Rainfall can many times bring out certain types of insects. Unfortunately, it's usually the pests. Keep a close watch on all your plants. It is much easier to control a few pests before they become an infestation.
Releasing beneficial insects is a common practice among organic gardeners. Releasing good insects can be a big help to eliminate bad bugs.
Some gardeners think that a single release of beneficial insects is all they have to do to establish a fair amount of the good guys. It is a bit more complicated than that.
To create and sustain a good-sized population of insects, there are certain requirements that need to be met. For example, good or bad insects will both require an uninterrupted food supply (plants for pests to eat and pests for beneficials to eat).
In addition, there will need to be a water source, shelter, breeding habitat and more. Removing any of these important elements will cause the population to collapse.

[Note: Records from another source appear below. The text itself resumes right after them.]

Lemma X22_witness :
  tst (ipsr s_cq8_ill) RISCV_IOMMU_IPSR_CIP = true /\
  exists s',
    riscv_iommu_mmio_write 64 s_cq8_ill RISCV_IOMMU_REG_IPSR
      RISCV_IOMMU_IPSR_CIP 4 = Some (MEMTX_OK, s') /\
    tst (ipsr s') RISCV_IOMMU_IPSR_CIP = false.
Proof.
  split; [vm_compute; reflexivity|].
  assert (H1 : ldl_le_p (regs_ro s_cq8_ill) RISCV_IOMMU_REG_IPSR = Z.ones 32)
    by (vm_compute; reflexivity).
  assert (H2 : ldl_le_p (regs_wc s_cq8_ill) RISCV_IOMMU_REG_IPSR = Z.ones 32)
    by (vm_compute; reflexivity).
  destruct (X22_ipsr_write_one_to_clear 64 s_cq8_ill RISCV_IOMMU_IPSR_CIP H1 H2)
    as (s' & Hw & Hc & _).
  exists s'. split; [exact Hw|]. rewrite Hc.
  change (tst RISCV_IOMMU_IPSR_CIP RISCV_IOMMU_IPSR_CIP) with true.
  cbn [negb]. rewrite andb_false_r. reflexivity.
Defined.

Section ShadowFacts.

Lemma byte_of_mod (v w : Z) : v mod 256 = w mod 256 -> byte_of v = byte_of w.
Proof. unfold byte_of. intros ->. reflexivity. Qed.

(** The byte a little-endian store leaves at an address it covers. *)
Lemma st_le_byte n : forall m a v x,
  a <= x < a + Z.of_nat n ->
  st_le n m a v x = byte_of (v / 256 ^ (x - a)).
Proof.
  induction n as [|n IH]; intros m a v x Hx; [lia|].
  cbn [st_le]. destruct (Z.eq_dec x a) as [->|Hne].
  - rewrite st_le_other by lia. rewrite upd_same, Z.sub_diag.
    change (256 ^ 0) with 1. rewrite Z.div_1_r. reflexivity.
  - rewrite IH by lia. f_equal. rewrite Z.div_div by (try apply Z.pow_pos_nonneg; lia).
    f_equal. replace (x - a) with (Z.succ (x - (a + 1))) by lia.
    rewrite Z.pow_succ_r by lia. reflexivity.
Qed.

(** The bytes of a little-endian load. *)
Lemma ld_le_byte n : forall m a i,
  0 <= i < Z.of_nat n ->
  (ld_le n m a / 256 ^ i) mod 256 = byte_val (m (a + i)).
Proof.
  induction n as [|n IH]; intros m a i Hi; [lia|].
  cbn [ld_le]. pose proof (byte_val_range (m a)) as Hb.
  destruct (Z.eq_dec i 0) as [->|Hne].
  - change (256 ^ 0) with 1. rewrite Z.div_1_r, Z.add_0_r.
    replace (byte_val (m a) + 256 * ld_le n m (a + 1))
      with (byte_val (m a) + ld_le n m (a + 1) * 256) by lia.
    rewrite Z.mod_add by lia. apply Z.mod_small. lia.
  - replace i with (Z.succ (i - 1)) at 1 by lia.
    rewrite Z.pow_succ_r by lia.
    rewrite <- Z.div_div by (try apply Z.pow_pos_nonneg; lia).
    replace ((byte_val (m a) + 256 * ld_le n m (a + 1)) / 256)
      with (ld_le n m (a + 1)).
    2:{ replace (byte_val (m a) + 256 * ld_le n m (a + 1))
          with (ld_le n m (a + 1) * 256 + byte_val (m a)) by lia.
        rewrite Z.div_add_l by lia.
        rewrite (Z.div_small (byte_val (m a))) by lia. lia. }
    rewrite IH by lia. f_equal. f_equal. lia.
Qed.

(** A byte marked read-only and not write-1-to-clear keeps its value in
    the masked update. *)
Lemma masked_update_ro_byte (rw ro wc d k : Z) :
  0 <= k ->
  (ro / 2 ^ k) mod 256 = 255 -> (wc / 2 ^ k) mod 256 = 0 ->
  (masked_update rw ro wc d / 2 ^ k) mod 256 = (rw / 2 ^ k) mod 256.
Proof.
  intros Hk Hro Hwc. change 256 with (2 ^ 8) in *.
  rewrite <- !Z.shiftr_div_pow2, <- !Z.land_ones in * by lia.
  unfold masked_update. apply Z.bits_inj'. intros j Hj.
  assert (Hr : Z.testbit (Z.land (Z.shiftr ro k) (Z.ones 8)) j =
               Z.testbit 255 j) by (rewrite Hro; reflexivity).
  assert (Hw : Z.testbit (Z.land (Z.shiftr wc k) (Z.ones 8)) j = false)
    by (rewrite Hwc; apply Z.bits_0).
  rewrite Z.land_spec, Z.shiftr_spec in Hr, Hw by lia.
  rewrite !Z.land_spec, !Z.shiftr_spec, Z.land_spec, Z.lor_spec, !Z.land_spec,
    !Z.lnot_spec, Z.land_spec by lia.
  destruct (Z.ltb_spec j 8) as [Hlt|Hge].
  - rewrite Z.ones_spec_low in * by lia. rewrite andb_true_r in *.
    change 255 with (Z.ones 8) in Hr. rewrite Z.ones_spec_low in Hr by lia.
    rewrite Hr, Hw.
    destruct (Z.testbit rw (j + k)), (Z.testbit d (j + k)); reflexivity.
  - rewrite Z.ones_spec_high by lia. rewrite !andb_false_r. reflexivity.
Qed.

(** The masked store leaves such a byte alone, wherever the access lies. *)
Lemma mmio_store_ro_byte s addr data size x :
  regs_ro s x = xff -> regs_wc s x = x00 ->
  regs_rw (mmio_store s addr data size) x = regs_rw s x.
Proof.
  intros Hro Hwc.
  assert (H : forall n : nat,
             st_le n (regs_rw s) addr
               (masked_update (ld_le n (regs_rw s) addr) (ld_le n (regs_ro s) addr)
                  (ld_le n (regs_wc s) addr) data) x = regs_rw s x).
  { intros n.
    destruct (Z_lt_dec x addr) as [Hlt|Hge]; [apply st_le_other; lia|].
    destruct (Z_le_dec (addr + Z.of_nat n) x) as [Hle|Hin];
      [apply st_le_other; lia|].
    rewrite st_le_byte by lia.
    rewrite <- (byte_of_val (regs_rw s x)). apply byte_of_mod.
    rewrite (Z.mod_small (byte_val _) 256) by apply byte_val_range.
    assert (Hp : 256 ^ (x - addr) = 2 ^ (8 * (x - addr))).
    { rewrite Z.pow_mul_r by lia. reflexivity. }
    rewrite Hp. rewrite masked_update_ro_byte.
    - rewrite <- Hp, ld_le_byte by lia. f_equal. f_equal. lia.
    - lia.
    - rewrite <- Hp, ld_le_byte by lia.
      replace (addr + (x - addr)) with x by lia. rewrite Hro. reflexivity.
    - rewrite <- Hp, ld_le_byte by lia.
      replace (addr + (x - addr)) with x by lia. rewrite Hwc. reflexivity. }
  unfold mmio_store.
  repeat match goal with
         | |- context [if ?c then _ else _] => destruct c
         end; cbn [regs_rw set_regs_rw]; try apply H. reflexivity.
Qed.

Lemma mmio_store_shadows s addr data size :
  regs_ro (mmio_store s addr data size) = regs_ro s /\
  regs_wc (mmio_store s addr data size) = regs_wc s.
Proof.
  unfold mmio_store.
  repeat match goal with
         | |- context [if ?c then _ else _] => destruct c
         end; split; reflexivity.
Qed.

Lemma update_ipsr_frame s v :
  rw_same_except [RISCV_IOMMU_REG_IPSR] s (riscv_iommu_update_ipsr s v) /\
  regs_ro (riscv_iommu_update_ipsr s v) = regs_ro s /\
  regs_wc (riscv_iommu_update_ipsr s v) = regs_wc s.
Proof.
  unfold riscv_iommu_update_ipsr.
  split; [apply reg_mod32_except|split; reflexivity].
Qed.

Lemma notify_shadows s vec :
  regs_ro (riscv_iommu_notify s vec) = regs_ro s /\
  regs_wc (riscv_iommu_notify s vec) = regs_wc s.
Proof.
  unfold riscv_iommu_notify, riscv_iommu_reg_mod32.
  repeat match goal with
         | |- context [if ?c then _ else _] => destruct c
         end; split; reflexivity.
Qed.

Lemma cq_exec_shadows s cmd :
  match cq_exec s cmd with
  | CmdDone s1 | CmdFault s1 =>
      regs_ro s1 = regs_ro s /\ regs_wc s1 = regs_wc s
  end.
Proof.
  unfold cq_exec, cq_cmd_ill, riscv_iommu_iofence.
  repeat match goal with
         | |- context [if ?c then _ else _] => destruct c
         | |- context [match dma_memory_write ?a ?b ?c with _ => _ end] =>
             destruct (dma_memory_write a b c) as [[| | |] ?]
         end; split; reflexivity.
Qed.

Lemma cq_fault_shadows s ctrl :
  regs_ro (cq_fault s ctrl) = regs_ro s /\ regs_wc (cq_fault s ctrl) = regs_wc s.
Proof.
  unfold cq_fault. destruct (tst ctrl _); [apply notify_shadows|auto].
Qed.

Lemma cq_loop_shadows fuel : forall s ctrl head tail s',
  cq_loop fuel s ctrl head tail = Some s' ->
  regs_ro s' = regs_ro s /\ regs_wc s' = regs_wc s.
Proof.
  induction fuel as [|fuel IH]; intros s ctrl head tail s' H; [discriminate|].
  cbn [cq_loop] in H. destruct (tail =? head); [injection H as <-; auto|].
  destruct (dma_memory_read _ _ _) as [[| | |] l];
    try (injection H as <-;
         destruct (cq_fault_shadows
                     (snd (riscv_iommu_reg_mod32 s RISCV_IOMMU_REG_CQCSR
                             RISCV_IOMMU_CQCSR_CQMF 0)) ctrl) as (H1 & H2);
         split; [exact H1|exact H2]).
  pose proof (cq_exec_shadows s (command_of_bytes l)) as Hx.
  destruct (cq_exec s (command_of_bytes l)) as [s1|s1].
  - apply IH in H. cbn [regs_ro regs_wc riscv_iommu_reg_set32 set_regs_rw] in H.
    destruct H as (H1 & H2), Hx as (H3 & H4). split; congruence.
  - injection H as <-. destruct (cq_fault_shadows s1 ctrl) as (H1 & H2).
    destruct Hx as (H3 & H4). split; congruence.
Qed.

(** Every process function leaves the CAP bytes of the three shadows
    alone. *)
Lemma run_process_fn_cap fuel f s s' :
  run_process_fn fuel f s = Some s' ->
  forall x, RISCV_IOMMU_REG_CAP <= x < RISCV_IOMMU_REG_CAP + 8 ->
    regs_rw s' x = regs_rw s x /\ regs_ro s' x = regs_ro s x /\
    regs_wc s' x = regs_wc s x.
Proof.
  intros H x Hx. destruct f; cbn [run_process_fn] in H.
  - injection H as <-. unfold riscv_iommu_process_ddtp, riscv_iommu_reg_set64.
    st_simpl. unfold stq_le_p. rewrite st_le_other by (cbn; regs_lia). auto.
  - pose proof (process_cq_tail_frame fuel s s' H) as (_ & Hr & _).
    assert (Hs : regs_ro s' = regs_ro s /\ regs_wc s' = regs_wc s).
    { revert H. unfold riscv_iommu_process_cq_tail.
      destruct (negb _ || _); [intros H; injection H as <-; auto|].
      apply cq_loop_shadows. }
    destruct Hs as (-> & ->). split; [|auto].
    apply Hr. unfold cq_words. apply in3; regs_lia.
  - injection H as <-. unfold riscv_iommu_process_cq_control.
    repeat match goal with
           | |- context [if ?c then _ else _] => destruct c
           end; st_simpl; unfold stl_le_p;
      rewrite ?st_le_other by (cbn; regs_lia); auto.
  - injection H as <-. unfold riscv_iommu_process_fq_control.
    repeat match goal with
           | |- context [if ?c then _ else _] => destruct c
           end; st_simpl; unfold stl_le_p;
      rewrite ?st_le_other by (cbn; regs_lia); auto.
  - injection H as <-. unfold riscv_iommu_process_pq_control.
    repeat match goal with
           | |- context [if ?c then _ else _] => destruct c
           end; st_simpl; unfold stl_le_p;
      rewrite ?st_le_other by (cbn; regs_lia); auto.
Qed.

Lemma mmio_dispatch_regb regb :
  let '(fn, regb', busy) := mmio_dispatch regb in
  busy <> 0 -> RISCV_IOMMU_REG_DDTP <= regb'.
Proof.
  unfold mmio_dispatch.
  repeat match goal with
         | |- context [if ?c then _ else _] => destruct c eqn:?
         end; try (intros _; regs_lia); try (intros H; contradiction H; reflexivity).
  all: intros _;
    repeat match goal with
           | H : (_ =? _) = true |- _ => apply Z.eqb_eq in H
           end; regs_lia.
Qed.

In the case of beneficial insects, once they eliminate the pest population, their main food source, the majority of them will move on to find other food sources or die. If the pests were to return, the numbers of good insects would be low at best. It would again take time for any of the remaining good insects to build up another population. Nature would then only build the population to a level of balance and nothing more. Nature always works to keep things balanced.
Nature will always respond to an imbalance by introducing good or bad insects or diseases to create balance. Gardeners, on the other hand, usually want totally pest-free gardens.
Beneficial insects are very important to the natural balance that nature requires, but so are pest insects. Releasing beneficial insects is needed at times, but nature will always bring conditions back into balance with time.